For enhancers that lacked direct GWAS evidence, we performed pathway enrichment analysis on genes whose genomic regions overlapped with the unevidenced enhancers. Specifically, we identified these genes using the GenomicRanges [41] and TxDb.Hsapiens.UCSC.hg38.knownGene R packages. Enrichment analysis was then carried out using the clusterProfiler [42] package, focusing on KEGG [43] pathways via the enrichKEGG() function. All KEGG-annotated human genes (9,447 genes, as reported by clusterProfiler) were used as the background, ensuring that enrichment results reflect specific biological processes associated with the predicted enhancers rather than general autoimmune or GWAS-driven patterns.
3. Results
3.1 Parameter settings
In our previous study, RWDisEnh demonstrated stable performance across variations in parameters controlling the random walk process. Here, we evaluated the effects of the restart probability (γ), the jumping probability between enhancer layers (δ), and the importance weight of enhancer layers (τ) on RWDisEnh+ . Each parameter was varied from 0.1 to 0.9 while the others were fixed at 0.5, and prediction performance was assessed using 3-fold cross-validation.
As shown in Fig 2, RWDisEnh+ achieved consistent AUC values across all parameter settings—approximately 0.749 for the MulNet (Fig 2(a)) and 0.874–0.876 for the MulHetNet (Fig 2(b))—demonstrating strong robustness to parameter changes. Therefore, all parameters were fixed at 0.5 in subsequent analyses.
(a) Performance on the MulNet and (b) on the MulHetNet. Restart probability (γ) was varied in {0.1, 0.3, 0.5, 0.7, 0.9}, with other parameters fixed at 0.5. Jumping probability between enhancer layers (δ) was varied in {0.1, 0.3, 0.5, 0.7, 0.9}, with other parameters fixed at 0.5. Importance weight of enhancer layers (τ) was varied in {0.1, 0.3, 0.5, 0.7, 0.9}, with other parameters fixed at 0.5. Mean AUC values were calculated across all diseases for each parameter configuration.

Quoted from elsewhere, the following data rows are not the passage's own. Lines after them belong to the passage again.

(** * rsdiv: recommender base and Maximal Marginal Relevance reranker

    A shallow embedding of [rsdiv/diversity/mmr.py] and
    [rsdiv/recommenders/base.py].

    Conventions of the embedding:
    - array entries are extended rationals ([xfloat]): exact rational
      arithmetic on the finite values, with the IEEE special values
      (-inf, +inf, nan) the code writes or can meet;  rounding and overflow
      of machine floats are not modelled;
    - raw ids are integers, an interaction value is an int64 or a finite
      float64, and the dtype of a column follows from its values;
    - a Python exception is a [Raise] outcome of the [result] monad;
    - library calls (jax.numpy, numpy, pandas, scipy) are embedded by the
      behaviour their documentation fixes;  what a library leaves open
      (the order inside [argpartition], the seeded shuffle of
      [train_test_split], the scorer) is a section variable. *)

From Stdlib Require Import List ZArith QArith Lqa Lia Bool Arith.
From Stdlib Require Import Permutation Sorting.Sorted.
From Stdlib Require String.
Import ListNotations.

(* ================================================================== *)
(** * Outcomes: values and raised exceptions *)

Inductive exn : Type :=
| ValueError
| IndexError
| TypeError
| Other (name : String.string).

Inductive result (A : Type) : Type :=
| Ok (a : A)
| Raise (e : exn).

(** The exception the spec names for a user id out of range; no line of
    the source raises it. *)
Module SpecErrors.
Import String.
Definition InvalidUserError : exn := Other "InvalidUserError".
End SpecErrors.
Import SpecErrors.

Arguments Ok {A} a.
Arguments Raise {A} e.

Definition bind {A B : Type} (c : result A) (f : A -> result B) : result B :=
  match c with
  | Ok a => f a
  | Raise e => Raise e
  end.

Declare Scope result_scope.
Delimit Scope result_scope with result.
Notation "x <- c ;; k" := (bind c (fun x => k))
  (at level 61, c at next level, right associativity) : result_scope.
Notation "' pat <- c ;; k" := (bind c (fun x => match x with pat => k end))
  (at level 61, pat pattern, c at next level, right associativity) : result_scope.
Local Open Scope result_scope.

(* ================================================================== *)
(** * Array values *)

Module Arr.

(** An array entry: a finite rational or one of the IEEE special values. *)
Inductive xfloat : Type :=
| NaN
| NInf
| PInf
| Fin (q : Q).


(** [c * x] for a finite Python scalar [c]. *)
Definition smul (c : Q) (x : xfloat) : xfloat :=
  match x with
  | NaN => NaN
  | Fin q => Fin (c * q)
  | PInf => match c ?= 0 with Gt => PInf | Lt => NInf | Eq => NaN end
  | NInf => match c ?= 0 with Gt => NInf | Lt => PInf | Eq => NaN end
  end.

(** [x - y]. *)
Definition xsub (x y : xfloat) : xfloat :=
  match x, y with
  | NaN, _ | _, NaN => NaN
  | Fin a, Fin b => Fin (a - b)
  | PInf, PInf => NaN
  | NInf, NInf => NaN
  | PInf, _ => PInf
  | NInf, _ => NInf
  | Fin _, PInf => NInf
  | Fin _, NInf => PInf
  end.

(** [-x]. *)
Definition xneg (x : xfloat) : xfloat :=
  match x with
  | NaN => NaN
  | NInf => PInf
  | PInf => NInf
  | Fin q => Fin (- q)
  end.

(** IEEE [x < y]: false as soon as one side is nan. *)
Definition xltb (x y : xfloat) : bool :=
  match x, y with
  | NaN, _ | _, NaN => false
  | _, NInf => false
  | NInf, _ => true
  | PInf, _ => false
  | Fin _, PInf => true
  | Fin a, Fin b => match a ?= b with Lt => true | _ => false end
  end.

(** The running maximum of [jnp.max]: nan propagates. *)
Definition xmax (x y : xfloat) : xfloat :=
  match x, y with
  | NaN, _ | _, NaN => NaN
  | _, _ => if xltb x y then y else x
  end.

(** Does [x] displace the current best [best] in [argmax]?  A nan counts as
    the maximum, and the first one met is kept. *)
Definition displaces (x best : xfloat) : bool :=
  match best, x with
  | NaN, _ => false
  | _, NaN => true
  | _, _ => xltb best x
  end.

Fixpoint argmax_from (best_i : nat) (best : xfloat) (i : nat)
         (l : list xfloat) : nat :=
  match l with
  | [] => best_i
  | x :: t =>
      if displaces x best then argmax_from i x (S i) t
      else argmax_from best_i best (S i) t
  end.

(** [jnp.argmax(a)]: index of the first maximal entry; an empty array raises. *)
Definition argmax (a : list xfloat) : result nat :=
  match a with
  | [] => Raise ValueError
  | x :: t => Ok (argmax_from 0 x 1 t)
  end.

(** [a.at[j].set(v)] on one axis: an index out of bounds is dropped. *)
Fixpoint set_at {A : Type} (j : nat) (v : A) (l : list A) : list A :=
  match l, j with
  | [], _ => []
  | _ :: t, O => v :: t
  | x :: t, S j' => x :: set_at j' v t
  end.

3.2 Sequence-based enhancer similarity network improves the prediction performance
In RWDisEnh, we demonstrated that the RWR scheme achieved the best prediction performance on the HetNet compared with running solely on the gEnhNet or the disease similarity network. It also outperformed two baseline methods: the network diffusion method PageRank with Priors (PRP) [21] and the neighborhood-based method MaxLink [22,23].

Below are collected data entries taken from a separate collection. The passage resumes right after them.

(** X24: after a successful delete by id list on a consistent collection,
    neither [search] nor [scroll] returns any of the deleted ids, with
    whatever query, filter, limit and offset. *)
Theorem deleted_points_are_hidden (self self' : LocalCollection)
    (point_ids : list PointId) (query_vector : QueryVector)
    (query_filter : option Filter) (limit offset : Z)
    (scroll_offset : option PointId) (with_payload : WithPayload)
    (with_vectors : WithVectors) (score_threshold : option F) :
  consistent self →
  delete self (SelList point_ids) = (Ok (), self') →
  length (calculate_payload_mask (payload self') query_filter (ids_inv self'))
  = length (deleted self') →
  (∀ page,
     search self' query_vector query_filter limit offset with_payload
       with_vectors score_threshold = Ok page →
     ∀ scored_point, scored_point ∈ page → sp_id scored_point ∉ point_ids)
  ∧ (∀ records next,
       scroll self' query_filter limit scroll_offset with_payload
         with_vectors = Ok (records, next) →
       ∀ record, record ∈ records → rec_id record ∉ point_ids).
Proof.
  intros Hcons Hdelete Hlen.
  assert (ids self' = ids self ∧ ids_inv self' = ids_inv self
          ∧ ∀ point_id, point_id ∈ point_ids →
              ∃ idx, dict_get (ids self') point_id = Some idx
                     ∧ deleted self' !! idx = Some true)
    as (Hids & Hinv & Hgone).
  { revert Hdelete. unfold delete, _delete_ids. cbn.
    destruct (mark_deleted self point_ids) as [[[]|] self1] eqn:Hmark; [|done].
    intros [= <-].
    destruct (storage_calls_frame point_ids self1)
      as (_ & _ & -> & -> & -> & _).
    pose proof (mark_deleted_frame _ _ _ _ Hmark) as (_ & _ & -> & -> & _).
    split_and!; [done..|]. intros point_id Hin.
    pose proof (mark_deleted_known _ _ _ Hmark) as Hknown.
    rewrite Forall_forall in Hknown. destruct (Hknown _ Hin) as [idx Hidx].
    exists idx. split; [done|].
    apply (mark_deleted_Ok _ _ _ idx Hmark). by exists point_id. }
  assert (consistent self') as Hcons'
    by (unfold consistent in *; by rewrite Hids, Hinv).
  split.
  - intros page Hpage scored_point Hin Hmention.
    destruct (Hgone _ Hmention) as (idx & Hidx & Hdead).
    destruct (search_hits_live _ _ _ _ _ _ _ _ _ _ Hlen Hpage Hin)
      as (idx' & Hthere & Hlive).
    rewrite (consistent_index _ _ _ _ Hcons' Hidx Hthere) in Hlive.
    congruence.
  - intros records next Hscroll record Hin Hmention.
    destruct (Hgone _ Hmention) as (idx & Hidx & Hdead).
    pose proof (scroll_live _ _ _ _ _ _ _ _ Hcons' Hlen Hscroll
                  record idx Hin Hidx). congruence.
Qed.

End QueryMore.

(** ** The model at work on the example instance *)

#[local] Existing Instance Example.z_scalars.
#[local] Existing Instance Example.z_kernels.

(** C2 on the code: after [delete([1])] the point is tombstoned and
    [count] no longer sees it, yet [retrieve([1])] still returns its
    record, because [retrieve] never reads [self.deleted]. *)
Theorem retrieve_ignores_tombstones :
  let self := Example.three_points in
  let outcome := delete self (SelList [IntId 1]) in
  dict_get (ids self) (IntId 1) = Some 0%nat
  ∧ outcome.1 = Ok ()
  ∧ deleted outcome.2 !! 0%nat = Some true
  ∧ count outcome.2 None = Ok 2%nat
  ∧ retrieve outcome.2 [IntId 1] (WPBool true) (WVBool false)
    = Ok [{| rec_id := IntId 1; rec_payload := None; rec_vector := None |}]
  ∧ retrieve outcome.2 [IntId 1] (WPBool true) (WVBool false) ≠ Ok [].
Proof. vm_compute. split_and!; done. Qed.

(** C3 on the code: a point whose vector names differ from the configured
    ones is refused by the assertion only after [_update_point] has
    overwritten the payload, and after [_add_point] has entered the id and
    appended payload and tombstone without writing any row; a vector of
    the wrong size is refused by numpy after the same writes. *)
Theorem failed_upsert_leaves_changes :
  let self := Example.three_points in
  let wrong_names (n : Z) : PointStruct :=
    {| pt_id := IntId n; pt_payload := Some {[ "k" := 7%Z ]};
       pt_vector := VDict {[ "image" := [1; 0]%Z ]} |} in
  let wrong_size : PointStruct :=
    {| pt_id := IntId 1; pt_payload := Some {[ "k" := 7%Z ]};
       pt_vector := VList [1; 2; 3]%Z |} in
  let updated := _upsert_point self (wrong_names 1%Z) in
  let added := _upsert_point self (wrong_names 9%Z) in
  let resized := _upsert_point self wrong_size in
  updated.1 = Raise AssertionError
  ∧ payload self !! 0%nat = Some None
  ∧ payload updated.2 !! 0%nat = Some (Some {[ "k" := 7%Z ]})
  ∧ added.1 = Raise AssertionError
  ∧ dict_get (ids self) (IntId 9) = None
  ∧ dict_get (ids added.2) (IntId 9) = Some 3%nat
  ∧ length (payload added.2) = 4%nat
  ∧ length (deleted added.2) = 4%nat
  ∧ vectors added.2 = vectors self
  ∧ (row_at 3%nat <$> vectors added.2) !! DEFAULT_VECTOR_NAME = Some []
  ∧ resized.1 = Raise ValueError
  ∧ payload resized.2 !! 0%nat = Some (Some {[ "k" := 7%Z ]}).
Proof. vm_compute. split_and!; done. Qed.

(** C9 on the code: a point stored without payload is read back with the
    payload [None] by [retrieve], [search] and [scroll], and a projection
    by keys raises [TypeError] on it. *)
Theorem null_payload_read_as_null :
  let self := Example.three_points in
  let bare (n : Z) : Record_ :=
    {| rec_id := IntId n; rec_payload := None; rec_vector := None |} in
  payload self !! 0%nat = Some None
  ∧ retrieve self [IntId 1] (WPBool true) (WVBool false) = Ok [bare 1%Z]
  ∧ search self (QList [10; 0]%Z) None 1 0 (WPBool true) (WVBool false) None
    = Ok [{| sp_id := IntId 1; sp_score := 100%Z; sp_version := 0;
             sp_payload := None; sp_vector := None |}]
  ∧ scroll self None 1 None (WPBool true) (WVBool false)
    = Ok ([bare 1%Z], Some (IntId 2))
  ∧ retrieve self [IntId 1] (WPList ["k"]) (WVBool false) = Raise TypeError
  ∧ retrieve self [IntId 1] (WPExclude ["k"]) (WVBool false) = Raise TypeError.
Proof. vm_compute. split_and!; done. Qed.

(** C8 as stated fails: asking for the default name by list gives the
    bare array, not a dict with one entry. *)
Lemma list_projection_unwraps :
  _get_vectors Example.named_point 0 (WVList [DEFAULT_VECTOR_NAME])
  = Ok (Some (VList [0; 1]%Z))
  ∧ _get_vectors Example.named_point 0 (WVList [DEFAULT_VECTOR_NAME])
    ≠ Ok (Some (VDict {[ DEFAULT_VECTOR_NAME := [0; 1]%Z ]})).
Proof. vm_compute. split; done. Qed.

(** ** The theorems at concrete calls *)

Lemma search_walk_witness :
  let self := Example.three_points in
  let scores := Example.query_scores in
  let mask := [true; true; true] in
  let required_order :=
    distance_to_order (params_distance Example.dot_params) in
  ((0 ≤ 2)%Z
   ∧ (0 ≤ 1)%Z
   ∧ _resolve_vector_name Example.query = (DEFAULT_VECTOR_NAME, [10; 0]%Z)
   ∧ vectors self !! DEFAULT_VECTOR_NAME = Some Example.three_rows
   ∧ get_vector_params self DEFAULT_VECTOR_NAME = Ok Example.dot_params
   ∧ calculate_distance [10; 0]%Z
       (take (length (payload self)) (mrows Example.three_rows))
       (params_distance Example.dot_params) = Ok scores
   ∧ np_elementwise andb
       (calculate_payload_mask (payload self) None (ids_inv self))
       (negb <$> deleted self) = Ok mask
   ∧ length mask = length scores
   ∧ length (ids_inv self) = length scores
   ∧ Forall (λ idx, (idx < length scores)%nat) (argsort scores))
  ∧ score_sorted required_order scores = [0; 1; 2]%nat
  ∧ take_while (within_threshold required_order (Some 50%Z) scores)
      (filter (λ idx, mask !! idx = Some true)
         (score_sorted required_order scores)) = [0; 1]%nat
  ∧ search self Example.query None 2 1 (WPBool true) (WVBool false)
      (Some 50%Z)
    = (hits ← mapM (result_at self scores (WPBool true) (WVBool false))
                (take (Z.to_nat (2 + 1))
                   (take_while
                      (within_threshold required_order (Some 50%Z) scores)
                      (filter (λ idx, mask !! idx = Some true)
                         (score_sorted required_order scores))));
       Ok (drop (Z.to_nat 1) hits)).
Proof.
  cbv zeta.
  assert (Forall (λ idx, (idx < length Example.query_scores)%nat)
            (argsort Example.query_scores)) as Hrange.
  { vm_compute. repeat constructor. }
  split; [|split; [|split]].
  - split_and!; try exact Hrange; try lia; vm_compute; reflexivity.
  - by vm_compute.
  - by vm_compute.
  - refine (proj1 (@search_walk Example.z_scalars Example.z_kernels
             Example.three_points Example.query None 2 1 (WPBool true)
             (WVBool false) (Some 50%Z) DEFAULT_VECTOR_NAME [10; 0]%Z
             Example.three_rows Example.dot_params Example.query_scores
             [true; true; true] _ _ _ _ _ _ _ _ _ Hrange));
      try lia; vm_compute; reflexivity.
Defined.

In this study, we evaluated the contribution of the sEnhNet to the overall prediction performance. Specifically, we compared the predictive performance of gEnhNet with that of the MulNet, in which sEnhNet was incorporated as an additional enhancer layer (Fig 1(e)). Similarly, we compared HetNet and the MulHetNet, where sEnhNet was added on top of the heterogeneous structure (Fig 1(f)). Prediction performance was assessed using the 3-fold cross-validation scheme, considering only diseases with at least three known associated enhancers. Due to the demonstrated stability of the RWR scheme across all networks, the parameters were fixed at γ = λ = δ = 0.5. The average AUC values across all diseases are summarized in Table 1. The results show that MulNet (AUC = 0.831) outperforms gEnhNet (AUC = 0.747), while MulHetNet (RWDisEnh+) (AUC = 0.874) surpasses HetNet (RWDisEnh) (AUC = 0.819) and achieves the best overall performance.
These findings indicate that incorporating sequence-based enhancer similarity information (sEnhNet) enhances the ability of the model to identify disease–enhancer associations, providing complementary insights to those derived from gene-based enhancer relationships.

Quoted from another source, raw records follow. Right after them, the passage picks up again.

Lemma parseInt_showOctet (n : Z) :
  octet n -> JS.parseInt (showOctet n) = JS.Fin n.
Proof.
  intros H.
  pose (P := fun n => match JS.parseInt (showOctet n) with
                      | JS.Fin z => z =? n
                      | _ => false
                      end).
  assert (E : P n = true) by (apply octet_enum; [vm_compute; reflexivity|exact H]).
  unfold P in E. destruct (JS.parseInt (showOctet n)); try discriminate.
  apply Z.eqb_eq in E. now subst.
Qed.

Lemma toString_octet (n : Z) :
  octet n -> JS.toString (JS.Fin n) = showOctet n.
Proof.
  intros H.
  pose (P := fun n => String.eqb (JS.toString (JS.Fin n)) (showOctet n)).
  assert (E : P n = true) by (apply octet_enum; [vm_compute; reflexivity|exact H]).
  now apply String.eqb_eq in E.
Qed.

Lemma showOctet_plain (n : Z) :
  octet n ->
  noChar "." (showOctet n) = true /\ noChar "/" (showOctet n) = true.
Proof.
  intros H.
  pose (P := fun n => noChar "." (showOctet n) && noChar "/" (showOctet n)).
  assert (E : P n = true) by (apply octet_enum; [vm_compute; reflexivity|exact H]).
  now apply andb_prop in E.
Qed.

(** ** Numbers *)

Lemma fround_exact (z : Z) : Z.abs z < 2 ^ 53 -> JS.fround z = JS.Fin z.
Proof.
  intros H. unfold JS.fround.
  destruct (Z.ltb_spec (Z.abs z) (2 ^ 53)); [reflexivity|lia].
Qed.

Lemma add_exact (a b : Z) :
  Z.abs (a + b) < 2 ^ 53 -> JS.add (JS.Fin a) (JS.Fin b) = JS.Fin (a + b).
Proof. intros H. simpl. now apply fround_exact. Qed.

Lemma mul_exact (a b : Z) :
  Z.abs (a * b) < 2 ^ 53 -> JS.mul (JS.Fin a) (JS.Fin b) = JS.Fin (a * b).
Proof. intros H. simpl. now apply fround_exact. Qed.

Lemma ToUint32_range (x : JS.number) : 0 <= JS.ToUint32 x < 2 ^ 32.
Proof.
  destruct x; simpl; try lia. apply Z.mod_pos_bound. lia.
Qed.

Lemma ToUint32_exact (z : Z) : 0 <= z < 2 ^ 32 -> JS.ToUint32 (JS.Fin z) = z.
Proof. intros H. simpl. now apply Z.mod_small. Qed.

(** [x & 255] keeps the low byte of ToUint32(x), also when ToInt32(x) is
    negative. *)
Lemma band_255 (x : JS.number) :
  JS.band x (JS.Fin 255) = JS.Fin (JS.ToUint32 x mod 256).
Proof.
  unfold JS.band. f_equal.
  replace (JS.ToInt32 (JS.Fin 255)) with (Z.ones 8) by reflexivity.
  rewrite Z.land_ones by lia.
  unfold JS.ToInt32.
  pose proof (ToUint32_range x) as R.
  destruct (2 ^ 31 <=? JS.ToUint32 x); [|reflexivity].
  change (2 ^ 8) with 256.
  replace (JS.ToUint32 x - 2 ^ 32) with (JS.ToUint32 x + (- 2 ^ 24) * 256) by lia.
  apply Z.mod_add. lia.
Qed.

Lemma ushr_const (x : JS.number) (k : Z) :
  0 <= k < 32 ->
  JS.ushr x (JS.Fin k) = JS.Fin (JS.ToUint32 x / 2 ^ k).
Proof.
  intros H. unfold JS.ushr. f_equal.
  rewrite ToUint32_exact by lia.
  rewrite Z.mod_small by lia.
  apply Z.shiftr_div_pow2. lia.
Qed.

Lemma byte_of_shift (u k : Z) :
  0 <= u < 2 ^ 32 -> 0 <= k < 32 ->
  JS.ToUint32 (JS.Fin (u / 2 ^ k)) mod 256 = u / 2 ^ k mod 256.
Proof.
  intros Hu Hk. rewrite ToUint32_exact; [reflexivity|].
  split.
  - apply Z.div_pos; lia.
  - apply Z.le_lt_trans with u; [|lia].
    apply Z.div_le_upper_bound; [lia|]. nia.
Qed.

Lemma mod_256_octet (z : Z) : octet (z mod 256).
Proof. unfold octet. pose proof (Z.mod_pos_bound z 256). lia. Qed.

(** [numberToIp] writes the four bytes of ToUint32(num), whatever [num] is. *)
Lemma numberToIp_spec (num : JS.number) :
  numberToIp num = addrString (JS.ToUint32 num).
Proof.
  unfold numberToIp, addrString, dottedQuad.
  pose proof (ToUint32_range num) as R.
  rewrite !band_255, !ushr_const by lia.
  rewrite !byte_of_shift by lia.
  cbn [JS.join].
  rewrite !toString_octet by apply mod_256_octet.
  reflexivity.
Qed.

Lemma quadValue_range (a b c d : Z) :
  octet a -> octet b -> octet c -> octet d ->
  0 <= quadValue a b c d < 2 ^ 32.
Proof. unfold octet, quadValue. lia. Qed.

3.3 Prediction of novel disease-associated enhancers
We first evaluated the ability of RWDisEnh and RWDisEnh+ to predict novel disease–enhancer associations. Specifically, for each disease, we applied RWDisEnh on the HetNet and RWDisEnh+ on the MulHetNet to rank all candidate enhancers—that is, enhancers not previously known to be associated with the disease of interest. For each disease, we selected the top k ranked enhancers (with k ranging from 10 to 100) and searched for supporting evidence. A predicted disease–enhancer association was considered supported by evidence if one or more single nucleotide polymorphisms (SNPs) located within the enhancer region were significantly associated with the corresponding disease phenotype in genome-wide association studies (GWASs). To identify such associations, we conducted genomic region searches using PhenoScanner V2 (Section 2.5 Evidence support for novel predictions).
The predictive capability of RWDisEnh (on the HetNet) and RWDisEnh+ (on the MulHetNet) was evaluated by counting the number of evidence-supported associations between the top-ranked enhancers and diseases identified through the PhenoScanner search. As shown in Fig 3, RWDisEnh+ consistently retrieved a higher number of GWAS-supported disease–enhancer associations than RWDisEnh across all k values, demonstrating the benefit of incorporating sequence-based enhancer information.
The figure compares the number of GWAS-supported disease–enhancer associations retrieved by RWDisEnh+ and RWDisEnh across different top-k ranked enhancers.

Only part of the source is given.